[Your goal] Among the lines below, keep only those from the one containing "apply C1_validation_precedes_side_effects." through the one containing "split; [exact Hrun|]. split.", and reproduce them exactly.

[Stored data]
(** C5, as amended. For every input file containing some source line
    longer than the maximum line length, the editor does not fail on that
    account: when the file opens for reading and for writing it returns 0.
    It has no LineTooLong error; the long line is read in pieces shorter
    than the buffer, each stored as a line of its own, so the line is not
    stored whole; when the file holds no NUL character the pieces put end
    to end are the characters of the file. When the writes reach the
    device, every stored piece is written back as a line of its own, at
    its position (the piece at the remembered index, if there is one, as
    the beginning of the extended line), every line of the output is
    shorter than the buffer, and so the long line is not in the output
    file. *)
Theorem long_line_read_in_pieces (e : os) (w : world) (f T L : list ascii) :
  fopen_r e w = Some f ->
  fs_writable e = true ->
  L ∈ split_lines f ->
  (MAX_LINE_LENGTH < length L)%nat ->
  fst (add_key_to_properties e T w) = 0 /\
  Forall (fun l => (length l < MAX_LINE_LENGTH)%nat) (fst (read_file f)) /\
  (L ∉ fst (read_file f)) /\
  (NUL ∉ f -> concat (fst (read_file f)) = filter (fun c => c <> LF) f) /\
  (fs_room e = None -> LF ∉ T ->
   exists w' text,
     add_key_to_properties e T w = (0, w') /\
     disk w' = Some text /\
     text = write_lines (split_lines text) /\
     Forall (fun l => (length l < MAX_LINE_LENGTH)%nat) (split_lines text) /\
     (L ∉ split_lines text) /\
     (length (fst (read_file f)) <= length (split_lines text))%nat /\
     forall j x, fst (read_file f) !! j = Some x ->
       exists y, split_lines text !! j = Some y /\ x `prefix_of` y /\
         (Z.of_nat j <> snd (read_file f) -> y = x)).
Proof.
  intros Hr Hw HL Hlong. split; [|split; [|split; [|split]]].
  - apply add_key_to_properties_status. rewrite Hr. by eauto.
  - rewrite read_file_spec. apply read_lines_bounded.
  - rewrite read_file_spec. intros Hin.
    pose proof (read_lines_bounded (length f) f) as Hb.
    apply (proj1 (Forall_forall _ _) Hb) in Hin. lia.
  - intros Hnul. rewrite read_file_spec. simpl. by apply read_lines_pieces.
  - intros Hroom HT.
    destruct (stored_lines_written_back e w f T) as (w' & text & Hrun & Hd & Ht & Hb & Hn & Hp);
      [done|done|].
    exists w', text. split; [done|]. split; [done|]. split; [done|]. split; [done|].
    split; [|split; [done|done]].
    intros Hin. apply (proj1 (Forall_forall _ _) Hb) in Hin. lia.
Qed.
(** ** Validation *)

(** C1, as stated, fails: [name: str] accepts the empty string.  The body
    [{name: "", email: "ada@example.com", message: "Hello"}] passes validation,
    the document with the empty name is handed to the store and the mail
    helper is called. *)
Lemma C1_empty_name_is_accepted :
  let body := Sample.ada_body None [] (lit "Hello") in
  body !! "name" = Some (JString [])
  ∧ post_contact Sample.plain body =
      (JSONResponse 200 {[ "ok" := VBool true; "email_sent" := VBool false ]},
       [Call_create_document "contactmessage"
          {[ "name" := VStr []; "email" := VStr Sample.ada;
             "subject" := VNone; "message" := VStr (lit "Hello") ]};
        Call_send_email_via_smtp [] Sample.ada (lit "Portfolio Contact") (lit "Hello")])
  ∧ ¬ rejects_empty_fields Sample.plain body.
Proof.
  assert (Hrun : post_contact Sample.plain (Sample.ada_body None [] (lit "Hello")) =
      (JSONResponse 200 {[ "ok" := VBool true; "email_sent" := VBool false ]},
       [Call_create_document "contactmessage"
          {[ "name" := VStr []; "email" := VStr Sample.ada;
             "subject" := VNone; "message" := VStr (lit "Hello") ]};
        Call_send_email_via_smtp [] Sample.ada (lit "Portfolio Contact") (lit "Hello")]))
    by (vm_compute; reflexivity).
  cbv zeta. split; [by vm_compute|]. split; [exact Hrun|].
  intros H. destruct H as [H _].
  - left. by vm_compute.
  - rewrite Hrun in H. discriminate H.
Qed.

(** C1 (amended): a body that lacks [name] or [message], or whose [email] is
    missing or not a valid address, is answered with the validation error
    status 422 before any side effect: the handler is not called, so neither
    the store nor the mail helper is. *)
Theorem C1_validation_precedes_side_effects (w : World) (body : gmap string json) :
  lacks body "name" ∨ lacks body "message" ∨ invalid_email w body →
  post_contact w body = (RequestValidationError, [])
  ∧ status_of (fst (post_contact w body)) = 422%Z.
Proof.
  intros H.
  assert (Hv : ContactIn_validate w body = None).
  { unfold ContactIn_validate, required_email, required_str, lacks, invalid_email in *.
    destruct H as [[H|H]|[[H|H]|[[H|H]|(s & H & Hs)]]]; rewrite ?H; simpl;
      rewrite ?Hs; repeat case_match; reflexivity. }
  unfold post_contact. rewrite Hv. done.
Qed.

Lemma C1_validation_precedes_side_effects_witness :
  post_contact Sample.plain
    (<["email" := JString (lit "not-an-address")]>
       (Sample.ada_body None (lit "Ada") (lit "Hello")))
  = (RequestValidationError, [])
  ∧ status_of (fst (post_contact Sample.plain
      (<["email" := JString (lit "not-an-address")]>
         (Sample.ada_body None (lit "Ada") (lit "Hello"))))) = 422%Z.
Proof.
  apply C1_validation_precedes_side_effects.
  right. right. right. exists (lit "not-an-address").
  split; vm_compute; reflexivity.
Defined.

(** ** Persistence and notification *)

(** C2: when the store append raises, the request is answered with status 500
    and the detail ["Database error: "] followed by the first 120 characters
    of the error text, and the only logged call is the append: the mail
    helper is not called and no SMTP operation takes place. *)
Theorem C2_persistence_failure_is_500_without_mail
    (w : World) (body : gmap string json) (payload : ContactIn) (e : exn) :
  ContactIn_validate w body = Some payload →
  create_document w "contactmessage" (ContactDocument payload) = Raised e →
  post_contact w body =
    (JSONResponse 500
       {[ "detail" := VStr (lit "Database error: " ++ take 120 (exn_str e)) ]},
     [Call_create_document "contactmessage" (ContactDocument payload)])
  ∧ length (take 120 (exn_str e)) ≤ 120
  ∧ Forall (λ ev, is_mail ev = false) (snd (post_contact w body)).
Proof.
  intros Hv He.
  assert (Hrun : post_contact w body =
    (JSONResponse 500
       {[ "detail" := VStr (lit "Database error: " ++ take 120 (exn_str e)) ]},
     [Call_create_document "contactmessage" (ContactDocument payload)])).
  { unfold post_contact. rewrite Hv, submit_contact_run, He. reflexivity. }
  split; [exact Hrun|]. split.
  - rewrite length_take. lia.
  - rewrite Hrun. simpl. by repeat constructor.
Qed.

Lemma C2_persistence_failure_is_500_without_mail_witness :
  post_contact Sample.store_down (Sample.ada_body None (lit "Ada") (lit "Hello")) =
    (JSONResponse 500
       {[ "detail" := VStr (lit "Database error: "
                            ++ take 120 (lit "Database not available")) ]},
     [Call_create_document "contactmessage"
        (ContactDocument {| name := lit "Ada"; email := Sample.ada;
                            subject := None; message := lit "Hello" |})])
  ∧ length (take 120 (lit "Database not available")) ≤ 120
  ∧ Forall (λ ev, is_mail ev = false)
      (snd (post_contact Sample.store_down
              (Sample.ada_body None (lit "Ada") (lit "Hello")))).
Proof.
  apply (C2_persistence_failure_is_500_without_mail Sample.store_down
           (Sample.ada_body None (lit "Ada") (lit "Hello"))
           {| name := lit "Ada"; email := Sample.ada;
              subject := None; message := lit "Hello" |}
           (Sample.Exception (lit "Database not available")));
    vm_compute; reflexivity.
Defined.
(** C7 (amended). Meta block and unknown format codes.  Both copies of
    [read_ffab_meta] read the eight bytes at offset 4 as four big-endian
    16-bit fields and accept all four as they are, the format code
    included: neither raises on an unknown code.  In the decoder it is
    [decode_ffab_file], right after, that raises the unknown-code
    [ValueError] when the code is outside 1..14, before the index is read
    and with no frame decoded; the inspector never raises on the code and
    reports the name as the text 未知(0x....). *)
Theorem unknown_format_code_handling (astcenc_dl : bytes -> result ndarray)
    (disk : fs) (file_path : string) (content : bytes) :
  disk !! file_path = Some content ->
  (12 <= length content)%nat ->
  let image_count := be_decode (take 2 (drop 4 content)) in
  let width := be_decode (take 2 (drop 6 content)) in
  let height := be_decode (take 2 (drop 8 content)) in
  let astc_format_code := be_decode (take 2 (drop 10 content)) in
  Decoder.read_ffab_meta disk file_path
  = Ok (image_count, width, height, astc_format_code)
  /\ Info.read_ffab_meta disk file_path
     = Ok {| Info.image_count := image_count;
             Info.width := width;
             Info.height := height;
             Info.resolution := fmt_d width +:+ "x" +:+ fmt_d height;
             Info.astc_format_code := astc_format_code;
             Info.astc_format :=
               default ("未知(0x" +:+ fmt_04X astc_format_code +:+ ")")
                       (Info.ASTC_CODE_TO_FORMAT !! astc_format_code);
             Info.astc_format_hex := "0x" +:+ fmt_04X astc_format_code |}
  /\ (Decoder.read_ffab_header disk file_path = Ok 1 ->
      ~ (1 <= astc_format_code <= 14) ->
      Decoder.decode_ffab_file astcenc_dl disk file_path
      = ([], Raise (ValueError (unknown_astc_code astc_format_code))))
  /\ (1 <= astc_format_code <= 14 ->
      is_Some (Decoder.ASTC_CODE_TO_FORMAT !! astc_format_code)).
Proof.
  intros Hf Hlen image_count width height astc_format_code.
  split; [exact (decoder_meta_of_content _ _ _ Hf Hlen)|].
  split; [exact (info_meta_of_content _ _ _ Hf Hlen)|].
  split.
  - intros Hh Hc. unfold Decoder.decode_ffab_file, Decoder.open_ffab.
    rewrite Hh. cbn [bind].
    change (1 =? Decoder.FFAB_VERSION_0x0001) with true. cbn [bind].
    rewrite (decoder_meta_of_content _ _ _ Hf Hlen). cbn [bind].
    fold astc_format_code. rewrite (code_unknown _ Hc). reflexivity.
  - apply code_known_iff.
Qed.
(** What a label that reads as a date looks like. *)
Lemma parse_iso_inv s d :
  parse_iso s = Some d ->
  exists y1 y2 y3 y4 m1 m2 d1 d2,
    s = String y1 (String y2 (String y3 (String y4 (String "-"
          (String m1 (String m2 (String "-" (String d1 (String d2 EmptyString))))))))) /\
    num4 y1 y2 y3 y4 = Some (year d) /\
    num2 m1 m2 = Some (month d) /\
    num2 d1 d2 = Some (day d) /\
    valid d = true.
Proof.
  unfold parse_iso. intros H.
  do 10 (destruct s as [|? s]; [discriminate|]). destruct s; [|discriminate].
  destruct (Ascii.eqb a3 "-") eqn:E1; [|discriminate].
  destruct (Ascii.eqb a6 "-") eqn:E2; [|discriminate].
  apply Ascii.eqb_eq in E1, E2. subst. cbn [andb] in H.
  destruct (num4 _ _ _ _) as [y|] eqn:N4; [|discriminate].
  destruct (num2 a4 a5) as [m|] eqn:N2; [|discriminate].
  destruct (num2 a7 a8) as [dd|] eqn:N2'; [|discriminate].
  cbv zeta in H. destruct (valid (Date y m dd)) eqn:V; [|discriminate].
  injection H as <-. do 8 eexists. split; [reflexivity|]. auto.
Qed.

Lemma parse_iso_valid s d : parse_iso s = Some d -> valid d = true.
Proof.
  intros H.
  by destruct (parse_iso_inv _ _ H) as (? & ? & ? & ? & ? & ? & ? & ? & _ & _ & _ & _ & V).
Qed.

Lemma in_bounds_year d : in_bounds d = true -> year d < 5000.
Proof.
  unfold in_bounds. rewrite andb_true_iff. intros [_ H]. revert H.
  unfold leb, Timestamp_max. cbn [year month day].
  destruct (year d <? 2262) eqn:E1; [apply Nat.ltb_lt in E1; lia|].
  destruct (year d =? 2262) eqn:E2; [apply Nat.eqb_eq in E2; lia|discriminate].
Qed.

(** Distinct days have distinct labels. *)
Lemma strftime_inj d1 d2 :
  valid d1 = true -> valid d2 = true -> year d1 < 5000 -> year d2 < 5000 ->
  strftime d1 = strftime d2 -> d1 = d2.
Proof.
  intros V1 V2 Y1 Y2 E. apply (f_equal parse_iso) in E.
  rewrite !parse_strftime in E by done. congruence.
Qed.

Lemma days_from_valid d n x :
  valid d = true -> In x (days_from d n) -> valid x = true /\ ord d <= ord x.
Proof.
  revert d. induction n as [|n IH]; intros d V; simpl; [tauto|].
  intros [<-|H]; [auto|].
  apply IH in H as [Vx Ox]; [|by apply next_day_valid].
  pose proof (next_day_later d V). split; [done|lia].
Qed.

[Expected output]
  apply C1_validation_precedes_side_effects.
  right. right. right. exists (lit "not-an-address").
  split; vm_compute; reflexivity.
Defined.

(** ** Persistence and notification *)

(** C2: when the store append raises, the request is answered with status 500
    and the detail ["Database error: "] followed by the first 120 characters
    of the error text, and the only logged call is the append: the mail
    helper is not called and no SMTP operation takes place. *)
Theorem C2_persistence_failure_is_500_without_mail
    (w : World) (body : gmap string json) (payload : ContactIn) (e : exn) :
  ContactIn_validate w body = Some payload →
  create_document w "contactmessage" (ContactDocument payload) = Raised e →
  post_contact w body =
    (JSONResponse 500
       {[ "detail" := VStr (lit "Database error: " ++ take 120 (exn_str e)) ]},
     [Call_create_document "contactmessage" (ContactDocument payload)])
  ∧ length (take 120 (exn_str e)) ≤ 120
  ∧ Forall (λ ev, is_mail ev = false) (snd (post_contact w body)).
Proof.
  intros Hv He.
  assert (Hrun : post_contact w body =
    (JSONResponse 500
       {[ "detail" := VStr (lit "Database error: " ++ take 120 (exn_str e)) ]},
     [Call_create_document "contactmessage" (ContactDocument payload)])).
  { unfold post_contact. rewrite Hv, submit_contact_run, He. reflexivity. }
  split; [exact Hrun|]. split.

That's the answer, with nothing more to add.